Introduction Alzheimer disease (AD) is the most common cause of dementia worldwide and is considered a genetically heterogeneous disorder. Early-onset familial AD is linked to mutations in the genes for beta-amyloid precursor protein (APP), presenilin 1 (PSEN1) and 2 (PSEN2); whereas late-onset AD or sporadic AD is associated with genetic polymorphisms that act as either risk factors and/or genetic modifiers (1, 2). There is a great interest in the study of polymorphic markers at the DNA level for the study of complex, multifactorial human diseases. The final goal of this strategy is to identify and characterize the effects of mutations influencing phenotypic variation and interindividual susceptibility to complex disorders.
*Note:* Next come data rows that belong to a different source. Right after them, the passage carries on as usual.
(* ===== verification/ServerRuns.v ===== *)
(** * Running the process

    An executable scheduler for the system of Server.v: a move names a thread
    and the choice it makes, [run] plays a list of moves, and what it reaches is
    reachable.  Two runs used by the theorems: a database client that logs in,
    is served and leaves before the process shuts down, and an administrator's
    console session. *)

From S2P Require Import Prelude Config Limits RateLimit Registry Session Startup Server.
Import Session Startup Server.
Open Scope string_scope.
Open Scope list_scope.
Open Scope nat_scope.

Module ServerRuns.

(** ** The scheduler *)

(** What a thread does where it has a choice. *)
Inductive choice := Go | Accepted (remote : string) | Handle (i : input) | Signal (ls : list nat).

Definition input_okb (i : input) : bool :=
  match i with IDraw _ p _ => ((0 <=? p) && (p <? 2 ^ 32))%Z | _ => true end.

Definition play_loop (p : process) (i : nat) (l : loop_pc) (c : choice) : option (process * thread * option thread) :=
  match l, c with
  | LAccept, Go => Some (p, TLoop i (if bool_decide (i ∈ open p) then LGot else LExit), None)
  | LGot, Go => match clientSlots p with
                | None => Some (p, TLoop i LSlot, None)
                | Some n => if used p <? n then Some (with_used (S (used p)) p, TLoop i LSlot, None)
                            else Some (p, TLoop i LAccept, None)
                end
  | LSlot, Accepted r => Some (with_wg (S (wg p)) p, TLoop i LAccept, Some (TConn r (CRun HReceive)))
  | LExit, Go => match wg p with S n => Some (with_wg n p, TLoop i LGone, None) | 0 => None end
  | _, _ => None
  end.

Definition play_conn (o : handlerOpts) (p : process) (r : string) (cp : conn_pc) (c : choice) :
  option (process * thread * option thread) :=
  match cp, c with
  | CRun h, Handle i =>
      if input_okb i then
        match hstep o r (shr p) h i with
        | Some (s, h', _) => Some (with_shr s p, TConn r (CRun h'), None)
        | None => None
        end
      else None
  | CRun HClose, Go => Some (p, TConn r CFreeSlot, None)
  | CFreeSlot, Go => match clientSlots p, used p with
                     | None, _ => Some (p, TConn r CWgDone, None)
                     | Some _, S k => Some (with_used k p, TConn r CWgDone, None)
                     | _, _ => None
                     end
  | CWgDone, Go => match wg p with S n => Some (with_wg n p, TConn r CGone, None) | 0 => None end
  | _, _ => None
  end.

Definition play_shut (p : process) (s : shut_pc) (c : choice) : option (process * thread * option thread) :=
  match s, c with
  | ShRunning, Signal ls =>
      if bool_decide (list_to_set ls = open p) then Some (p, TShut (ShListeners ls), None) else None
  | ShListeners (i :: ls), Go => Some (with_open (open p ∖ {[ i ]}) p, TShut (ShListeners ls), None)
  | ShListeners [], Go => Some (p, TShut ShDraining, None)
  | ShDraining, Go => Some (with_draining true p, TShut ShServers, None)
  | ShServers, Go => Some (p, TShut ShJoin, None)
  | ShJoin, Go => Some (p, TShut (ShPools (wg p =? 0)), None)
  | ShPools clean, Go => Some (p, TShut (if clean then ShExit true else ShGrace), None)
  | ShGrace, Go => Some (p, TShut (ShExit false), None)
  | _, _ => None
  end.

Definition play_thread (o : handlerOpts) (p : process) (t : thread) (c : choice) :
  option (process * thread * option thread) :=
  match t with
  | TLoop i l => play_loop p i l c
  | TConn r cp => play_conn o p r cp c
  | TShut s => play_shut p s c
  end.

(** A move: the position of the thread, and its choice. *)
Definition play (o : handlerOpts) (m : nat * choice) (s : sys) : option sys :=
  match threads s !! m.1 with
  | None => None
  | Some t =>
      match play_thread o (proc s) t m.2 with
      | None => None
      | Some (p, t', new) =>
          Some (mkSys p (option_list new ++ take m.1 (threads s) ++ t' :: drop (S m.1) (threads s)))
      end
  end.

Fixpoint run (o : handlerOpts) (ms : list (nat * choice)) (s : sys) : option sys :=
  match ms with
  | [] => Some s
  | m :: ms => match play o m s with None => None | Some s => run o ms s end
  end.

(** ** It follows the step relation *)

Lemma input_okb_sound i : input_okb i = true → input_ok i.
Proof. destruct i; simpl; intros; to_prop; lia || done. Qed.

Lemma play_thread_sound o p t c p' t' new :
  play_thread o p t c = Some (p', t', new) → tstep o p t p' t' new.
Proof.
  destruct t as [i l|r cp|sh]; simpl; intros H.
  - destruct l, c; simpl in H; try done; repeat case_match; simplify_eq; to_prop; by econstructor.
  - destruct cp as [h| | |], c; simpl in H; try done; repeat case_match; simplify_eq; try (by econstructor).
    all: eapply c_handle; [by apply input_okb_sound|done].
  - destruct sh as [|[|i ls]| | | |cl| |], c; simpl in H; try done; repeat case_match; simplify_eq; try (by constructor).
    + to_prop. constructor. intros i. subst. set_solver.
    + destruct (wg p' =? 0) eqn:E; constructor. by apply Nat.eqb_eq.
Qed.

Lemma play_sound o m s s' : play o m s = Some s' → sstep o s s'.
Proof.
  unfold play. destruct (threads s !! m.1) as [t|] eqn:E; [|done].
  destruct (play_thread o (proc s) t m.2) as [[[p t'] new]|] eqn:Ep; [|done]. intros [= <-].
  destruct s as [p0 ts]. cbn [threads proc] in *. rewrite <- (take_drop_middle ts m.1 t E) at 1.
  constructor. by eapply play_thread_sound.
Qed.

(** What a run ends in is reachable. *)
Lemma run_reachable o n m s0 ms s : run o ms (start n m s0) = Some s → reachable o n m s0 s.
Proof.
  unfold reachable. generalize (start n m s0). induction ms as [|mv ms IH]; intros s1 H; simpl in H.
  - injection H as <-. constructor.
  - destruct (play o mv s1) as [s2|] eqn:E; [|done]. eapply rtc_l; [by eapply play_sound|by apply IH].
Qed.

(** The state a run ends in. *)
Definition after (o : handlerOpts) (n : nat) (m : Z) (s0 : shared) (ms : list (nat * choice)) : sys :=
  default (start n m s0) (run o ms (start n m s0)).

Lemma after_reachable o n m s0 ms : reachable o n m s0 (after o n m s0 ms).
Proof.
  unfold after. destruct (run o ms (start n m s0)) as [s|] eqn:E; simpl; [by eapply run_reachable|].
  unfold reachable. constructor.
Qed.

(** ** Two runs *)

Definition day_opts : handlerOpts := mkHandlerOpts "pgman" true (adminUserSet ["root"; ""]) 100 [].

Definition day_pool : Config.PoolConfig :=
  Config.mkPoolConfig "postgres://app@db/shop" "db.internal:5432" 10 None false (Some ["shop_ro"]) "" 0 0 0 0 0 0.

Definition day_shared : shared :=
  mkShared (Limits.newAuthLimiterWithCapacity 16) (RateLimit.NewRateLimiter 5 10)
    (Some (Limits.NewConnLimiter 4 2)) (Registry.NewPoolRegistry 0 None {[ "shop" := day_pool ]}) init_world.

Definition startup_of (user database : string) : firstMsg :=
  FStartup (mkStartup (<[ "user" := user ]> {[ "database" := database ]})).

(** From the accept to the end of the handshake. *)
Definition arrive (user database : string) : list (nat * choice) :=
  [(1, Go); (1, Go); (1, Accepted "10.0.0.7");
   (0, Handle (IReceived (Some (startup_of user database)))); (0, Handle (IAt 10%Z));
   (0, Handle (IAuth 11%Z true false false)); (0, Handle (IClock 12%Z 12%Z)); (0, Handle IGo)].

Definition client_in : list (nat * choice) :=
  arrive "alice" "shop_ro" ++
  [(0, Handle (IAt 13%Z)); (0, Handle IGo); (0, Handle (IDraw 14%Z 77%Z [1; 2; 3; 4]%Z));
   (0, Handle (IFlush true))].

Definition admin_in : list (nat * choice) :=
  arrive "root" "pgman" ++
  [(0, Handle (IDraw 14%Z 78%Z [1; 2; 3; 4]%Z)); (0, Handle (IFlush true))].

(** The client leaves; its goroutine ends. *)
Definition client_out : list (nat * choice) :=
  client_in ++ [(0, Handle IReturned); (0, Handle IGo); (0, Handle IGo); (0, Go); (0, Go); (0, Go)].

(** The process is told to stop. *)
Definition stopped : list (nat * choice) :=
  client_out ++ [(1, Signal [0]); (1, Go); (1, Go); (1, Go); (1, Go); (2, Go); (2, Go); (1, Go)].

End ServerRuns.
Using a genetic predisposition score (GPS) approach, based on the method reported by Yiannakouris N et al (3), we analyzed four polymorphisms associated with AD predisposition. The GPS score was developed for a total of four polymorphisms (APOE, ACE insdel, A2M V10001 and PSEN1 rs 16593 2), each polymorphism contributed to 1 unit if the subject was homozygous for the risk allele, 0.5 units when the subject was heterozygous and 0 units if the subject was homozygous for the low-risk allele. According to this, individuals could have score values between 0 (very low genetic risk) and 4 (very high genetic risk).